(Collected data)
(** [login]; [rnd] is the token [_hash_password] would draw.  The
    [.encode("utf-8")] of [_hash_password] is reached once the user has
    been found, and raises on a password that has no encoding. *)
Definition login (payload : LoginRequest) (rnd : string) : M AuthOut :=
  found <- get_user_by_email (lr_email payload) ;;
  match found with
  | None => raise (HTTPException 401 "Invalid credentials")
  | Some user =>
      match encode_utf8 (lr_password payload) with
      | None => raise UnicodeEncodeError
      | Some password =>
          let '(expected_hash, _) :=
            _hash_password rnd password (Some (u_password_salt user)) in
          if negb (expected_hash =? u_password_hash user)%string
          then raise (HTTPException 401 "Invalid credentials")
          else ret (mkAuthOut (u_api_key user) (u_plan user) (u_name user) (u_email user))
      end
  end.

Definition me (x_api_key : option string) : M AuthOut :=
  match x_api_key with
  | Some key =>
      if truthy x_api_key then
        found <- get_user_by_api_key key ;;
        match found with
        | None => raise (HTTPException 401 "Invalid API key")
        | Some user =>
            ret (mkAuthOut (u_api_key user) (u_plan user) (u_name user) (u_email user))
        end
      else raise (HTTPException 401 "Missing API key")
  | None => raise (HTTPException 401 "Missing API key")
  end.

Definition require_user (x_api_key : option string) : M UserDoc :=
  match x_api_key with
  | Some key =>
      if truthy x_api_key then
        found <- get_user_by_api_key key ;;
        match found with
        | None => raise (HTTPException 401 "Invalid API key")
        | Some user => ret user
        end
      else raise (HTTPException 401 "Missing API key")
  | None => raise (HTTPException 401 "Missing API key")
  end.

Definition list_projects (x_api_key : option string) : M (list ProjectOut) :=
  user <- require_user x_api_key ;;
  docs <- project_find_sorted (fun p => p_owner_email p =? u_email user)%string ;;
  mapM ProjectOut_of docs.

Definition create_project (payload : ProjectCreate) (x_api_key : option string)
    (oid : ObjectId) (t1 t2 : datetime) : M ProjectOut :=
  user <- require_user x_api_key ;;
  let doc := mkProject oid (u_email user) (pc_name payload) (pc_description payload)
                       "active" t1 t2 in
  inserted_id <- project_insert_one doc ;;
  doc_out <- project_find_one (fun p => p_id p =? inserted_id)%string ;;
  match doc_out with
  | None => raise AttributeError
  | Some d => ProjectOut_of d
  end.

(** A value of the [$set] document of [update_project]. *)
Inductive value :=
| VStr (s : string)
| VDate (t : datetime).

(** [payload.dict(exclude_unset=True).items()], in field order. *)
Definition dict_exclude_unset (payload : ProjectUpdate) : list (string * option string) :=
  let item (k : string) (f : field) :=
    match f with
    | Some v => [(k, v)]
    | None => []
    end in
  item "name" (pu_name payload) ++ item "description" (pu_description payload)
    ++ item "status" (pu_status payload).

(** [{k: v for k, v in ... if v is not None}] *)
Definition not_none_items (items : list (string * option string)) : list (string * value) :=
  flat_map (fun kv => match snd kv with
                      | Some s => [(fst kv, VStr s)]
                      | None => []
                      end) items.

(** [$set] of one key on a project document.  A key or a value type that
    the record cannot hold leaves it as it is; [update_project] sets none. *)
Definition set_field (d : ProjectDoc) (kv : string * value) : ProjectDoc :=
  let '(k, v) := kv in
  match v with
  | VStr s =>
      if (k =? "name")%string then
        mkProject (p_id d) (p_owner_email d) s (p_description d) (p_status d)
                  (p_created_at d) (p_updated_at d)
      else if (k =? "description")%string then
        mkProject (p_id d) (p_owner_email d) (p_name d) (Some s) (p_status d)
                  (p_created_at d) (p_updated_at d)
      else if (k =? "status")%string then
        mkProject (p_id d) (p_owner_email d) (p_name d) (p_description d) s
                  (p_created_at d) (p_updated_at d)
      else d
  | VDate t =>
      if (k =? "updated_at")%string then
        mkProject (p_id d) (p_owner_email d) (p_name d) (p_description d) (p_status d)
                  (p_created_at d) t
      else d
  end.

Definition set_fields (update : list (string * value)) (d : ProjectDoc) : ProjectDoc :=
  fold_left set_field update d.

(** The filter [{"_id": oid, "owner_email": email}]. *)
Definition owned_by (oid : ObjectId) (email : string) (p : ProjectDoc) : bool :=
  (p_id p =? oid)%string && (p_owner_email p =? email)%string.

Definition update_project (project_id : string) (payload : ProjectUpdate)
    (x_api_key : option string) (now : datetime) : M ProjectOut :=
  user <- require_user x_api_key ;;
  match ObjectId_of_str project_id with
  | None => raise (HTTPException 400 "Invalid project id")
  | Some oid =>
      proj <- project_find_one
                (owned_by oid (u_email user)) ;;
      match proj with
      | None => raise (HTTPException 404 "Project not found")
      | Some _ =>
          let update := not_none_items (dict_exclude_unset payload) in
          let update := match update with [] => [] | _ => update end in
          let update := update ++ [("updated_at", VDate now)] in
          _ <- project_update_one (fun p => p_id p =? oid)%string (set_fields update) ;;
          new_doc <- project_find_one (fun p => p_id p =? oid)%string ;;
          match new_doc with
          | None => raise AttributeError
          | Some d => ProjectOut_of d
          end
      end
  end.

Definition delete_project (project_id : string) (x_api_key : option string) : M bool :=
  user <- require_user x_api_key ;;
  match ObjectId_of_str project_id with
  | None => raise (HTTPException 400 "Invalid project id")
  | Some oid =>
      deleted_count <- project_delete_one
                (owned_by oid (u_email user)) ;;
      if deleted_count =? 0
      then raise (HTTPException 404 "Project not found")
      else ret true
  end.

(** The PATCH route as FastAPI serves it: the body is validated against
    [ProjectUpdate] before the handler is called. *)
Definition patch_project (project_id : string) (body : ProjectUpdate)
    (x_api_key : option string) (now : datetime) : M ProjectOut :=
  if ProjectUpdate_valid body
  then update_project project_id body x_api_key now
  else raise RequestValidationError.
(** * The Win32 platform layer of V8 (src/base/platform/platform-win32.cc)

    A shallow embedding of the virtual-memory allocator, the memory-mapped
    file, the symbol loader and the timezone cache, each over an explicit
    interface to the operating system, followed by the theorems that settle
    the specification's claims about them.

    Conventions.
    - Addresses, handles, sizes and DWORDs are [Z]; the null pointer is [0].
    - The operating system is a parameter: a record of functions over a
      hidden state.  Every call the C++ code makes is threaded through that
      state and recorded in the trace of the run.
    - [CHECK] is V8's release-mode assertion: a false condition ends the
      process ([Aborted]).  [DCHECK]s only exist in debug builds; they are
      the preconditions of the theorems, not steps of the functions. *)

From Stdlib Require Import ZArith List Bool String Ascii Lia.
Import ListNotations.
Local Open Scope Z_scope.

(** ** Runs: state, trace of OS calls, and process abort *)

Section Runs.
Context {St Ev : Type}.

Inductive outcome (A : Type) : Type :=
| Returned (a : A)
| Aborted.

Record run (A : Type) : Type := mkRun {
  out : outcome A;
  trace : list Ev;
  final : St
}.

Definition M (A : Type) : Type := St -> run A.

Definition ret {A} (a : A) : M A :=
  fun p => mkRun A (Returned A a) [] p.

Definition bind {A B} (m : M A) (f : A -> M B) : M B :=
  fun p =>
    let r := m p in
    match out A r with
    | Aborted _ => mkRun B (Aborted B) (trace A r) (final A r)
    | Returned _ a =>
        let r' := f a (final A r) in
        mkRun B (out B r') (trace A r ++ trace B r') (final B r')
    end.
(** The nodes visited by
    [for(n = node.child(name); n; n = n.next_sibling(name))]. *)
Definition children_named (node : xml_handle) (name : string)
    : list xml_node :=
  match node with
  | None => []
  | Some n => filter (λ c, xml_tag c = name) (xml_children n)
  end.

(** ** The environment *)

(** What the program reads from its surroundings during one call: the
    home directory, the boolean settings, the paths that exist, what a
    directory scan finds at a path, and the documents pugixml loads (no
    document: the file cannot be read or is not well-formed). What a call
    writes is recorded as events and is not read back. *)
Record Env : Type := {
  getHomePath : string;
  settings : gmap string bool;
  existing : gset string;
  scan : gmap string fs_node;
  xml_files : gmap string (list xml_node)
}.

(** [Settings::getInstance()->getBool(name)]; an unknown name reads as
    [false]. *)
Definition getBool (env : Env) (name : string) : bool :=
  default false (settings env !! name).

(** [fs::exists(path)] *)
Definition fs_exists (env : Env) (path : string) : bool :=
  bool_decide (path ∈ existing env).

(** What a scan finds at [path]; nothing there is not a directory, and
    the empty path names nothing ([fs::is_directory] of an empty path is
    false). *)
Definition node_at (env : Env) (path : string) : fs_node :=
  if empty path then fs_file else default fs_file (scan env !! path).

(** Code of the repository that is called from this file and defined
    elsewhere: the gamelist merge (Gamelist.cpp), sorting and the sort table
    (FileData.cpp, FileSorts.cpp), the platform table (PlatformId.cpp), the
    theme set and the theme loader (ThemeData.cpp) and the collection
    manager (CollectionSystemManager.cpp). They are parameters. *)
Record Externals : Type := {
  (** [parseGamelist(system)], as its effect on the root folder *)
  parseGamelist : string → SystemEnvironmentData → FileData → FileData;
  (** [folder->sort(type)] *)
  sortFolder : SortType → FileData → FileData;
  (** [FileSorts::SortTypes.at(0)] *)
  SortTypes_at_0 : SortType;
  (** [PlatformIds::getPlatformId(str)] *)
  getPlatformId : string → PlatformId;
  (** [ThemeData::getThemeFromCurrentSet(system)] *)
  getThemeFromCurrentSet : string → string;
  (** whether [mTheme->loadFile(sysData, path)] returns instead of throwing
      a [ThemeException] *)
  themeLoads : string → bool;
  (** [CollectionSystemManager::get()->loadCollectionSystems()], as its
      effect on [sSystemVector] *)
  loadCollectionSystems : list SystemData → list SystemData
}.

(** Effects on the outside world and calls into other modules, in the order
    they happen. *)
Inductive Event : Type :=
  | EvPopulateFolder (path : string)
  | EvParseGamelist (system : string)
  | EvSortRoot (by_type : SortType)
  | EvUpdateGamelist (system : string)
  | EvWriteExampleConfig (path : string)
  | EvCreateDirectories (path : string)
  | EvLoadCollectionSystems.

(** ** populateFolder *)

(** [isHidden(filePath)]: the filename starts with a dot. *)
Definition isHidden (filePath : string) : bool :=
  match Path.filename filePath with
  | String c _ => bool_decide (c = "."%char)
  | EmptyString => false
  end.

(** [folderStr.find(fs::canonical(folderPath).generic_string()) == 0] for a
    path that is a symbolic link. *)
Definition symlink_recurses (canonical_of_symlink : option string)
    (folderStr : string) : bool :=
  match canonical_of_symlink with
  | None => false
  | Some canonical => String.prefix canonical folderStr
  end.

(** What [populateFolder] reads from its [SystemData] and the settings. *)
Record ScanContext : Type := {
  searchExtensions : list string;
  showHidden : bool
}.

(** [populateFolder(folder)], [node] being what the file system shows at
    the folder's path. The iteration is a left fold over the directory
    entries; [continue] leaves the folder as it is. *)
Fixpoint populateFolder (ctx : ScanContext) (node : fs_node)
    (folder : FileData) : FileData :=
  match node with
  | fs_file => folder
  | fs_dir link entries =>
      let folderPath := getPath folder in
      if symlink_recurses link folderPath then folder
      else
        fold_left
          (λ folder (entry : string * fs_node),
            let filePath := folderPath // fst entry in
            if empty (Path.stem filePath) then folder
            else
              let extension := Path.extension filePath in
              if bool_decide (extension ∈ searchExtensions ctx) then
                if negb (showHidden ctx) && isHidden filePath then folder
                else addChild folder (FileData_new GAME filePath)
              else
                if is_directory (snd entry) then
                  let newFolder :=
                    populateFolder ctx (snd entry)
                      (FileData_new FOLDER filePath) in
                  if (children_count newFolder =? 0)%nat then folder
                  else addChild folder newFolder
                else folder)
          entries folder
  end.

(** The children one directory entry contributes to the folder at
    [folderPath]. *)
Definition entry_children (ctx : ScanContext) (folderPath : string)
    (entry : string * fs_node) : list FileData :=
  let filePath := folderPath // fst entry in
  if empty (Path.stem filePath) then []
  else if bool_decide (Path.extension filePath ∈ searchExtensions ctx) then
    if negb (showHidden ctx) && isHidden filePath then []
    else [FileData_new GAME filePath]
  else if is_directory (snd entry) then
    let sub := populateFolder ctx (snd entry) (FileData_new FOLDER filePath) in
    match getChildren sub with
    | [] => []
    | _ :: _ => [sub]
    end
  else [].
Lemma registry_entries (i : Z) (it : Item) :
  let n := Z.of_nat (List.length COLORS_PLAIN) in
  registry m !! i = Some it
  <-> (i = 1 /\ it = paperclip m)
      \/ (i = 2 /\ it = fertilizer m)
      \/ (exists (k : nat) (color : string),
            COLORS_PLAIN !! k = Some color
            /\ i = Z.of_nat k + 3
            /\ it = petal_item (k + 2) color)
      \/ (i = n + 3 /\ it = coin m)
      \/ (i = n + 4 /\ it = postcard m).
Proof.
  intros n. destruct module_fields as (-> & -> & _ & ->).
  rewrite module_coin. fold n. rewrite registry_lookup_call. split.
  - intros (Hi & p & nm & d & f & Hc & ->).
    apply constructor_calls_lookup in Hc
      as [[Hk Hc]|[[Hk Hc]|[(j & color & Hk & Hcol & Hc)|[[Hk Hc]|[Hk Hc]]]]];
      try (injection Hc as -> -> -> ->).
    + left. split; [lia|]. f_equal. lia.
    + right. left. split; [lia|]. f_equal. lia.
    + right. right. left. exists j, color. split; [done|]. split; [lia|].
      unfold Catalogue.petal_item. f_equal. lia.
    + do 3 right. left. subst n. split; [lia|]. f_equal. lia.
    + do 4 right. subst n. split; [lia|]. f_equal. lia.
  - intros [[-> ->]|[[-> ->]|[(k & color & Hcol & -> & ->)|[[-> ->]|[-> ->]]]]].
    + split; [lia|]. eexists _, _, _, _. split; [|done].
      apply constructor_calls_lookup. by left.
    + split; [lia|]. eexists _, _, _, _. split; [|done].
      apply constructor_calls_lookup. right. by left.
    + split; [lia|]. eexists _, _, _, _. split.
      * apply constructor_calls_lookup. right. right. left.
        exists k, color. split; [lia|]. split; [done|]. reflexivity.
      * unfold Catalogue.petal_item. f_equal. lia.
    + split; [lia|]. eexists _, _, _, _. split; [|done].
      apply constructor_calls_lookup. do 3 right. left. subst n.
      split; [lia | done].
    + split; [lia|]. eexists _, _, _, _. split; [|done].
      apply constructor_calls_lookup. do 4 right. subst n.
      split; [lia | done].
Qed.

» WHAT TO WORK ON: Select and copy each line from the data that includes the word "getBool".

» SOLUTION FOR THIS EXERCISE:
(** [Settings::getInstance()->getBool(name)]; an unknown name reads as
Definition getBool (env : Env) (name : string) : bool :=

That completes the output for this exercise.